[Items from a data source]
Lemma life_step p ev p' : pwf p -> qlen_ok p -> idx_ok p -> life p -> pstep p ev = Some p' -> life p'.
Proof.
  intros Hp Hr Hx Hl Hs. pose proof (step_effect _ _ _ Hp Hr Hs) as He.
  pose proof (pwf_step _ _ _ Hp Hr Hs) as Hp'.
  assert (Hfresh : forall t, t ∈ waiting (qs p) -> Started t ∉ log p).
  { intros t Hw Hst. apply (waiting_not_gone p t Hp Hw), gone_elem. by right; left. }
  assert (Hidx : forall t, t ∈ index (qs p) -> t ∈ waiting (qs p)).
  { intros t Ht. unfold waiting. apply elem_of_app. left. by apply Hx. }
  destruct Hl as [Hc Ht Hta Ha].
  destruct He as [dl El Hdl Hw Htb|t El Hw Htb|t El Hw Htb Hnt|t El Hw Htb Hnt|t El Hw Htb Hi Hnt|t El Hw Htb Hnt|cl il El Hw Htb Hcl _ _].
  - assert (Hdl' : forall o, o ∈ dl -> exists t, o = Finished t \/ o = Dropped t) by (destruct Hdl as [-> |[t [-> | ->]]]; set_solver).
    assert (Hno : forall u, (Cancelled u ∉ dl) /\ (Started u ∉ dl) /\ (Released u ∉ dl) /\ (Accepted u ∉ dl)).
    { intros u. split_and!; intros Hin; destruct (Hdl' _ Hin) as (? & [?|?]); discriminate. }
    split; intros u; specialize (Hno u); specialize (Hta u); specialize (Hc u); specialize (Ht u); specialize (Ha u);
      rewrite El, ?Htb, ?Hw, ?elem_of_app, ?not_elem_of_app; tauto.
  - split; intros u; focus_task u t Hc Ht Hta Ha;
      rewrite El, ?Htb, ?Hw, ?not_elem_of_cons, ?elem_of_cons; intuition congruence.
  - assert (Hst : t ∈ waiting (qs p)) by (rewrite Hw; constructor).
    split; intros u; focus_task u t Hc Ht Hta Ha; rewrite Hw in Ha;
      rewrite El, ?Htb, ?not_elem_of_cons, ?elem_of_cons in *; intuition congruence.
  - split; intros u; focus_task u t Hc Ht Hta Ha; rewrite Hw in Ha;
      rewrite El, ?Htb, ?not_elem_of_cons, ?elem_of_cons in *; intuition congruence.
  - assert (Hst : Started t ∉ log p) by (by apply Hfresh, Hidx).
    assert (Hca : Accepted t ∈ log p) by (apply Ha; left; by apply Hidx).
    split; intros u; focus_task u t Hc Ht Hta Ha;
      rewrite El, ?Htb, ?Hw, ?not_elem_of_cons, ?elem_of_cons, ?elem_of_union, ?elem_of_singleton; intuition congruence.
  - split; intros u; focus_task u t Hc Ht Hta Ha; rewrite Hw in Ha;
      rewrite El, ?Htb, ?not_elem_of_cons, ?elem_of_cons in *; intuition congruence.
  - assert (Hst : forall u, u ∈ cl -> Started u ∉ log p) by (intros u Hu; apply Hfresh, Hidx; by apply Hcl).
    assert (Hca : forall u, u ∈ cl -> Accepted u ∈ log p) by (intros u Hu; apply Ha; left; apply Hidx; by apply Hcl).
    assert (Hm : forall u, (Released u ∈ log p' <-> u ∈ il \/ Released u ∈ log p) /\
      (Cancelled u ∈ log p' <-> u ∈ il \/ u ∈ cl \/ Cancelled u ∈ log p) /\
      (Started u ∈ log p' <-> Started u ∈ log p) /\ (Accepted u ∈ log p' <-> Accepted u ∈ log p)).
    { intros u. rewrite El, !elem_of_app, !list_elem_of_fmap. naive_solver. }
    split; intros u; destruct (Hm u) as (M1 & M2 & M3 & M4); specialize (Hta u); specialize (Hca u); specialize (Hc u); specialize (Ht u); specialize (Ha u);
      specialize (Hst u); rewrite Hw, elem_of_app in Ha;
      rewrite ?Htb, ?elem_of_union, ?elem_of_list_to_set, ?M1, ?M2, ?M3, ?M4; tauto.
Qed.
Lemma step2_sim tb M Q R D idx B :
  holds M Q R D [] -> (idx < length (dqs M))%nat -> Forall (fun d => Deque.bottom d <= B) (dqs M) -> B < 2 ^ 64 - 20 ->
  let '(o, M') := step2 M idx in
  exists Q' R' D', stepped 9 M Q R D [] M' Q' R' D' (option_list o) [] /\
    refill pr idx true (absq tb M Q R D) = (absq tb M' Q' R' D', nm <$> o).
Proof.
  intros Hh Hi HB Hw. unfold step2, refill.
  change (Pool.ring (absq tb M Q R D)) with ((fun x => (nm x, true)) <$> R).
  rewrite ring_bulk_published. pose proof (dequeue_refines (rng M) R LOOMWORKS_BULK_DEQUEUE (ho_ring _ _ _ _ _ Hh)) as Hd.
  destruct (ring_bulk_try_dequeue (rng M) LOOMWORKS_BULK_DEQUEUE) as [batch r]. destruct Hd as (-> & Hr & Hsz).
  set (batch := take LOOMWORKS_BULK_DEQUEUE R) in *. set (R' := drop LOOMWORKS_BULK_DEQUEUE R) in *.
  assert (Hb8 : (length batch <= 8)%nat) by (subst batch; rewrite length_take; unfold LOOMWORKS_BULK_DEQUEUE; lia).
  assert (HR : R = batch ++ R') by (symmetry; apply take_drop). clearbody batch R'.
  assert (Hrp : ring_ptrs R D [] ≡ₚ ring_ptrs R' D (batch ++ option_list None)) by (subst R; unfold ring_ptrs; simpl; zcount).
  assert (S1 : stepped 0 M Q R D [] (set_ring M r) Q R' D (batch ++ option_list None) []).
  { split; [|unfold all_ptrs; by rewrite Hrp|apply relinked_refl|done|intros B' HB'; by rewrite Z.add_0_r|done|done|done].
    eapply (holds_intro M _ _ _ _ _ _ _ _ _ [] (fun _ => True)); [exact Hh|apply Hh|done|apply Hh|apply Hh|apply Hh|apply Hh| | |apply relinked_refl].
    - intros i x Hx. split; [done|]. rewrite <- Hrp. by eapply ho_map.
    - unfold all_ptrs. by rewrite Hrp. }
  pose proof (push_all_sim tb idx R' batch 0 (set_ring M r) Q D None B (st_holds _ _ _ _ _ _ _ _ _ _ _ _ S1) Hi ltac:(done) HB ltac:(lia)) as Hp.
  destruct (push_all idx 0 batch (set_ring M r) None) as [o M1] eqn:Ep. destruct Hp as (Q1 & D1 & P1 & P2 & _).
  cbn beta iota zeta. change (mk_queues (qlen (absq tb M Q R D)) _ _ _ _ _) with (absq tb (set_ring M r) Q R' D).
  cbn [fmap option_fmap option_map] in P2. rewrite P2.
  pose proof (stepped_trans _ _ _ _ _ _ _ _ _ _ _ _ _ _ _ _ _ _ _ S1 P1) as S2. destruct o as [x|]; cbn [fmap option_fmap option_map].
  - exists Q1, R', D1. split; [|done]. eapply stepped_weaken; [|exact S2]. lia.
  - pose proof (step1_sim tb M1 Q1 R' D1 [] idx (st_holds _ _ _ _ _ _ _ _ _ _ _ _ S2)
      ltac:(rewrite (st_len _ _ _ _ _ _ _ _ _ _ _ _ S2); done)) as H1.
    destruct (step1 M1 idx) as [o M2]. destruct H1 as (D2 & T1 & T2 & T3). exists Q1, R', D2.
    pose proof (stepped_trans _ _ _ _ _ _ _ _ _ _ _ _ _ _ _ _ _ _ _ S2 T1) as S3. rewrite app_nil_r in S3. split.
    + eapply stepped_weaken; [|exact S3]. lia.
    + rewrite T2. destruct o as [x|]; [done|]. by destruct (T3 eq_refl) as [-> _].
Qed.

(** *** Steps 3 and 4 *)

Lemma has_work_sim tb M Q R D H : holds M Q R D H -> Pool.ring_has_work (absq tb M Q R D) = Ring.ring_has_work (rng M).
Proof. intros Hh. rewrite (has_work_spec _ _ (ho_ring _ _ _ _ _ Hh)). unfold Pool.ring_has_work, absq. by destruct R. Qed.

Lemma steal_nothing d tot s : Deque.deque_steal d tot = (None, s) -> s = (d, tot).
Proof. unfold Deque.deque_steal. case_if; by intros [=]. Qed.

Lemma steal_names l : Pool.deque_steal (names l) = match l with [] => None | x :: l' => Some (nm x, names l') end.
Proof. unfold Pool.deque_steal, names. rewrite rev_involutive. by destruct l. Qed.

Lemma steal_sim tb M Q R D vs idx :
  holds M Q R D [] -> Forall (fun v => (v < length (dqs M))%nat) vs ->
  let '(o, M') := steal_loop vs idx M in
  exists D', stepped 1 M Q R D [] M' Q R D' (option_list o) [] /\
    steal_from vs idx (absq tb M Q R D) = (fun x => (nm x, absq tb M' Q R D')) <$> o /\ (o = None -> M' = M /\ D' = D).
Proof.
  intros Hh. induction 1 as [|v vs Hv Hvs IH]; cbn [steal_loop steal_from].
  { exists D. split_and!; [eapply stepped_weaken; [|by apply stepped_refl]; lia|done|done]. }
  destruct (v =? idx)%nat; [exact IH|]. destruct (deque_at _ _ _ _ _ _ Hh Hv) as (l & Hl & Hd & Hc).
  pose proof (steal_refines _ (dtotal M) _ Hd) as Hp. destruct (Deque.deque_steal (dqs M !!! v) (dtotal M)) as [o [d tot]] eqn:Es.
  destruct Hp as (-> & Hd' & Hc' & Ht & Hb). rewrite Hc in Hc'.
  destruct (absq_deque tb M Q R D v l (drop 1 l) (d, tot) Hl) as [Hq1 Hq2]. rewrite Hq1, steal_names. destruct l as [|x l]; simpl in *.
  - apply steal_nothing in Es as [= -> ->].
    assert (HM : set_deque M v (dqs M !!! v, dtotal M) = M).
    { unfold set_deque. simpl. rewrite list_insert_id by by apply list_lookup_lookup_total_lt. by destruct M. }
    rewrite HM. exact IH.
  - rewrite drop_0 in *. exists (<[v := l]> D). rewrite Hq2. split_and!; [|done|done].
    eapply deque_change; [done|exact Hl|done|done| |simpl; zcount|lia|done|done]. rewrite Ht. simpl. f_equal. lia.
Qed.
(** The end of a pass that took the node [x]. *)
Lemma finish_pass k c p w nm Q R D M' Q' R' D' x (from_ring : bool) q' :
  implements k c p -> linked nm (reqs_of p) (mach c) Q R D (qs p) (next_id p) ->
  stepped nm (prio_of p) 12 (mach c) Q R D [] M' Q' R' D' [] [x] -> q' = absq nm (tombs (qs p)) M' Q' R' D' ->
  implements (k + 1)
    (if cancelled (nodes M' !!! x) then with_worker (with_mach c (destroy_node M' x) [Released (id_of M' x)]) w WLoop
     else with_worker (with_mach c (if from_ring then add_len (destroy_node M' x) (-1) else destroy_node M' x) [Started (id_of M' x)]) w
            (WRun (id_of M' x)))
    (if bool_decide (nm x ∈ tombs q') then add_log (set_worker (set_qs p q') w WLoop) [Released (nm x)]
     else add_log (set_worker (set_qs p (if from_ring then with_qlen q' (qlen q' -32 1) else q')) w (WRun (nm x))) [Started (nm x)]).
Proof.
  intros Hi L S Hq. destruct (taken_node _ _ _ _ _ _ _ _ _ _ _ _ _ _ _ x L S ltac:(by left)) as [-> ->].
  pose proof (st_u32 _ _ _ _ _ _ _ _ _ _ _ _ _ _ S (li_len _ _ _ _ _ _ _ _ L)) as Hu.
  pose proof (taken_linked _ _ _ _ _ _ _ _ _ _ _ _ _ _ q' L S Hq Hu) as L1.
  destruct (st_size _ _ _ _ _ _ _ _ _ _ _ _ _ _ S) as [Z1 Z2]. pose proof (st_len _ _ _ _ _ _ _ _ _ _ _ _ _ _ S) as Hlen.
  assert (HB : Forall (fun d => Deque.bottom d <= 16 * (k + 1)) (dqs M')).
  { eapply Forall_impl; [apply (st_room _ _ _ _ _ _ _ _ _ _ _ _ _ _ S (16 * k)), Hi|]. simpl. lia. }
  assert (Et : tombs q' = tombs (qs p)) by (by rewrite Hq). rewrite Et.
  case_bool_decide; [apply worker_implements; try done; by eexists nm, Q', R', D'|]. destruct from_ring.
  - apply worker_implements; try done. exists nm, Q', R', D'. exact (add_len_linked _ _ _ _ _ _ _ _ (-1) L1).
  - apply worker_implements; try done. by eexists nm, Q', R', D'.
Qed.

Lemma pass_sim k c p w :
  implements k c p -> 0 <= k < 2 ^ 59 -> i_workers c !! w = Some WLoop -> implements (k + 1) (pass c w) (worker_pass p w true).
Proof.
  intros Hi Hk Hw. apply lookup_lt_Some in Hw. destruct (im_link _ _ _ Hi) as (nm & Q & R & D & L).
  destruct (im_same _ _ _ Hi) as (E1 & E2 & E3 & E4 & _). destruct (im_mode _ _ _ Hi) as [Hm _]. destruct (im_workers _ _ _ Hi) as [W1 W2].
  unfold worker_pass, pass. rewrite (proj2 (Nat.leb_gt _ _)) by (rewrite E3; done). cbn [andb]. rewrite (exit_test k c p Hi).
  case_if; [by apply worker_same, later|]. rewrite Hm, E3.
  pose proof (fetch_sim nm (prio_of p) (tombs (qs p)) (mach c) Q R D (length (i_workers c)) w (16 * k)
    (li_holds _ _ _ _ _ _ _ _ L) ltac:(lia) ltac:(lia) (im_room _ _ _ Hi) ltac:(lia)) as Hf.
  rewrite <- (li_qs _ _ _ _ _ _ _ _ L) in Hf. destruct (fetch (mach c) (length (i_workers c)) w) as [o M']. destruct Hf as (Q' & R' & D' & -> & Hf).
  destruct o as [[x []]|]; cbn [fmap option_fmap option_map].
  - destruct (boundary_ring nm (prio_of p) 12 (mach c) Q R D M' Q' R' D' x (tombs (qs p)) Hf) as [S1 EA].
    set (M1 := set_index M' _) in *. change (id_of M' x) with (id_of M1 x).
    exact (finish_pass k c p w nm Q R D M1 Q' R' D' x true _ Hi L S1 (eq_sym EA)).
  - exact (finish_pass k c p w nm Q R D M' Q' R' D' x false _ Hi L Hf eq_refl).
  - rewrite E4. change (implements (k + 1) (with_worker (with_mach c M' []) w (if i_shutdown c then WLoop else WWait))
      (add_log (set_worker (set_qs p (absq nm (tombs (qs p)) M' Q' R' D')) w (if i_shutdown c then WLoop else WWait)) [])).
    apply worker_implements; try done; try apply (st_size _ _ _ _ _ _ _ _ _ _ _ _ _ _ Hf).
    + exists nm, Q', R', D'. eapply linked_intro; [exact Hf|done| |exact (li_hash _ _ _ _ _ _ _ _ L)|exact (li_inj _ _ _ _ _ _ _ _ L)|apply L|].
      * intros y Hy. by apply (queued_facts _ _ _ _ _ _ _ _ _ L).
      * apply (st_u32 _ _ _ _ _ _ _ _ _ _ _ _ _ _ Hf), L.
    + exact (st_len _ _ _ _ _ _ _ _ _ _ _ _ _ _ Hf).
    + eapply Forall_impl; [apply (st_room _ _ _ _ _ _ _ _ _ _ _ _ _ _ Hf (16 * k)), Hi|]. simpl. lia.
Qed.

(** ** Cancelling is simulated *)

Lemma indexed_id nm pr M Q R D H id :
  holds nm pr M Q R D H -> 1 <= id ->
  (Z.to_nat id ∈ (set_map Z.to_nat (dom (index_map (cidx M))) : gset nat)) <-> is_Some (index_map (cidx M) !! id).
Proof.
  intros Hh Hid. rewrite elem_of_map. setoid_rewrite elem_of_dom. split; [|intros H1; by exists id].
  intros (j & Hj & [x Hx]). destruct (ho_map _ _ _ _ _ _ _ Hh j x Hx) as [Hin <-].
  destruct (ho_node _ _ _ _ _ _ _ Hh x) as [_ [Hpos _] _]; [apply elem_of_app; by right|].
  assert (id = task_id (nodes M !!! x)) as -> by lia. by exists x.
Qed.

(** The claim of a queued ring task, marked and taken out of the index. *)
Lemma mark_linked nm rq M Q R D q last x :
  linked nm rq M Q R D q last -> index_map (cidx M) !! task_id (nodes M !!! x) = Some x ->
  let M1 := set_nodes M (alter set_cancelled x (nodes M)) in
  let '(ok, ci) := cancel_index_claim (cidx M1) (nodes M1 !!! x) in
  ok = true /\ cancel_cap ci = cancel_cap (cidx M) /\ id_of M1 x = nm x /\
  linked nm rq (add_len (set_index M1 ci) (-1)) Q R D
    (mk_queues (qlen q -32 1) (Pool.ring q) (deques q) (Pool.lanes q) (index q ∖ {[nm x]}) (tombs q ∪ {[nm x]})) last.
Proof.
  intros [Hh Hq Hf Hid Hinj Ht Hl Hda Hha] Hix M1. destruct (ho_map _ _ _ _ _ _ _ Hh _ _ Hix) as [Hr _].
  assert (Hx : x ∈ all_ptrs Q R D []) by (apply elem_of_app; by right).
  destruct (ho_node _ _ _ _ _ _ _ Hh x Hx) as [[_ Hs] [_ Hn] _].
  assert (Hsame : nodes M1 !!! x = set_cancelled (nodes M !!! x)) by (cbn; by apply alter_eq_total).
  assert (Hother : forall y, y <> x -> nodes M1 !! y = nodes M !! y) by (intros y Hy; cbn; by apply lookup_alter_ne).
  assert (Hud : forall y, user_data (nodes M1 !!! y) = user_data (nodes M !!! y)).
  { intros y. destruct (decide (y = x)) as [->|Hne]; [by rewrite Hsame|]. by rewrite !lookup_total_alt, (Hother y Hne). }
  assert (Hhc : hashed (nodes M1) (cancel_index_claim (cidx M1) (nodes M1 !!! x)).2).
  { apply hashed_claim. intros j Hj. rewrite Hud. by apply Hha. }
  assert (Hh1 : holds nm (lanes_of rq) M1 Q R D []).
  { apply holds_store; [done| |].
    - intros y Hy. apply Hother. intros ->. pose proof (ho_nodup _ _ _ _ _ _ _ Hh) as Hnd. unfold all_ptrs in Hnd.
      apply NoDup_app in Hnd as (_ & Hd & _). by apply (Hd x).
    - intros y Hy. destruct (decide (y = x)) as [->|Hne].
      + change (alter set_cancelled x (nodes M) !!! x) with (nodes M1 !!! x). rewrite Hsame. split; [|done]. intros _. cbn.
        rewrite lookup_alter_eq. by apply fmap_is_Some.
      + rewrite !lookup_total_alt. change (alter set_cancelled x (nodes M) !! y) with (nodes M1 !! y). by rewrite (Hother y Hne). }
  assert (Hix1 : index_map (cidx M1) !! task_id (nodes M1 !!! x) = Some x) by (rewrite Hsame; exact Hix).
  pose proof (claim_sim nm (lanes_of rq) (tombs q ∪ {[nm x]}) M1 Q R D x Hh1 Hix1) as Hc. pose proof (cancel_cap_claim (cidx M1) (nodes M1 !!! x)) as Hcap.
  destruct (cancel_index_claim (cidx M1) (nodes M1 !!! x)) as [ok ci]. destruct Hc as (-> & S1 & E1).
  destruct (add_len_sim nm (lanes_of rq) (tombs q ∪ {[nm x]}) (set_index M1 ci) Q R D [] (-1) (st_holds _ _ _ _ _ _ _ _ _ _ _ _ _ _ S1)) as [S2 E2].
  split_and!; [done|exact Hcap|unfold id_of; by rewrite Hsame|]. split.
  - exact (st_holds _ _ _ _ _ _ _ _ _ _ _ _ _ _ S2).
  - cbn [tombs]. rewrite E2, E1. rewrite Hq. done.
  - intros y Hy. cbn [tombs]. change (nodes (add_len (set_index M1 ci) (-1)) !!! y) with (nodes M1 !!! y).
    destruct (decide (y = x)) as [->|Hne].
    + rewrite Hsame. symmetry. apply bool_decide_true. set_solver.
    + rewrite lookup_total_alt, (Hother y Hne), <- lookup_total_alt, (Hf y Hy). apply bool_decide_ext. rewrite elem_of_union, elem_of_singleton.
      split; [tauto|]. intros [?|E]; [done|]. by destruct Hne; apply Hinj.
  - done.
  - done.
  - cbn [tombs]. intros t [Hin| ->%elem_of_singleton]%elem_of_union; [by apply Ht|by apply Hid].
  - cbn. apply u32_range.
  - intros y Hy. change (nodes (add_len (set_index M1 ci) (-1)) !!! y) with (nodes M1 !!! y). rewrite Hud. by apply Hda.
  - exact Hhc.
Qed.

▸ **EXERCISE INSTRUCTIONS**
Your answer should be the lines above that contain the word "zcount", copied out.

▸ **EXERCISE RESULT**
  assert (Hrp : ring_ptrs R D [] ≡ₚ ring_ptrs R' D (batch ++ option_list None)) by (subst R; unfold ring_ptrs; simpl; zcount).
    eapply deque_change; [done|exact Hl|done|done| |simpl; zcount|lia|done|done]. rewrite Ht. simpl. f_equal. lia.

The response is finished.